Segment Start: Supplied records

(** * The fetch cache of the performance optimizer

    A shallow embedding of the caching layer that
    [src/js/performance-optimizer.js] installs over [window.fetch]
    ([implementResourceCaching], [shouldCache], [getCacheTTL],
    [isCacheValid], [optimizeMemory]), together with the part of
    [JSON.stringify] and [String.prototype.includes] that the cache key and
    the classification of resources rely on.

    Conventions of the embedding:
    - a JavaScript string is a [string] of code units below 256 (UTF-8 bytes
      for anything outside ASCII);
    - [Date.now()] is an integer number of milliseconds, a [Z];
    - the [Map] held in [this.cache] is a [gmap string CacheEntry];
    - the resource handed to [fetch] is a string;
    - the wrapped [originalFetch] is a transport oracle: it either resolves
      with a response or rejects with an error;
    - [console.log] output is not modelled. *)

From Stdlib Require Import ZArith Ascii String DecimalString Lia.
From Stdlib Require QArith.
From stdpp Require Import gmap strings list fin_maps.

Local Open Scope Z_scope.
Local Set Warnings "-register-all".

(** ** JavaScript values and errors *)

Module Js.

(** What a [throw] carries: the [name] and [message] of an [Error]. *)
Record JsError := mkError { name : string; message : string }.

(** The completion of an evaluation: a value, or an exception. *)
Inductive Completion (A : Type) :=
| Normal (a : A)
| Throw (e : JsError).
Arguments Normal {A} a.
Arguments Throw {A} e.

(** The values that can be handed to [fetch] as [options]. An object is the
    list of its own enumerable string-keyed properties in the order in which
    [Object.keys] enumerates them (insertion order for the keys used in
    request options). [JCircular] is a property that refers back to an object
    that encloses it. [JNum z] is the integral Number [z] for
    [-2^53 <= z <= 2^53], the integers that a double holds without gaps;
    other Numbers (fractions, larger magnitudes, NaN, infinities) are not
    among the modelled values, and a [JNum z] outside that range stands for
    no JavaScript value. *)
Inductive JsValue :=
| JUndefined
| JNull
| JBool (b : bool)
| JNum (z : Z)
| JBigInt (z : Z)
| JStr (s : string)
| JFunction
| JArr (elements : list JsValue)
| JObj (properties : list (string * JsValue))
| JCircular.

Definition dquote : ascii := "034"%char.
Definition backslash : ascii := "092"%char.
Definition underscore : ascii := "095"%char.

(** [String.prototype.includes]: [search] occurs in [s] at some position. *)
Fixpoint includes (s search : string) : bool :=
  String.prefix search s ||
  match s with
  | EmptyString => false
  | String _ s' => includes s' search
  end.

End Js.

(** ** JSON.stringify *)

Module JSON.
Import Js.

Definition hex_digit (n : N) : ascii :=
  ascii_of_N (if (n <? 10)%N then 48 + n else 87 + n).

(** One code unit of QuoteJSONString. *)
Definition quote_code_unit (c : ascii) : string :=
  let n := N_of_ascii c in
  if (n =? 8)%N then "\b"
  else if (n =? 9)%N then "\t"
  else if (n =? 10)%N then "\n"
  else if (n =? 12)%N then "\f"
  else if (n =? 13)%N then "\r"
  else if (n <? 32)%N then
    "\u00" +:+ String (hex_digit (n / 16)) (String (hex_digit (n mod 16)) "")
  else if (n =? 34)%N then String backslash (String dquote "")
  else if (n =? 92)%N then String backslash (String backslash "")
  else String c "".

Fixpoint quote_body (s : string) : string :=
  match s with
  | EmptyString => ""
  | String c s' => quote_code_unit c +:+ quote_body s'
  end.

Definition QuoteJSONString (s : string) : string :=
  String dquote (quote_body s +:+ String dquote "").

(** Number::toString on an integral Number of magnitude up to [2^53]: its
    decimal digits, with a sign when negative. (Exponent notation starts at
    [1e21], far above the range of [JNum].) *)
Definition NumberToString (z : Z) : string :=
  NilZero.string_of_int (Z.to_int z).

Segment End: Supplied records

What to produce: How many lines of the material above contain the word "JsValue"? Answer with the number only.

Answer for this exercise: 3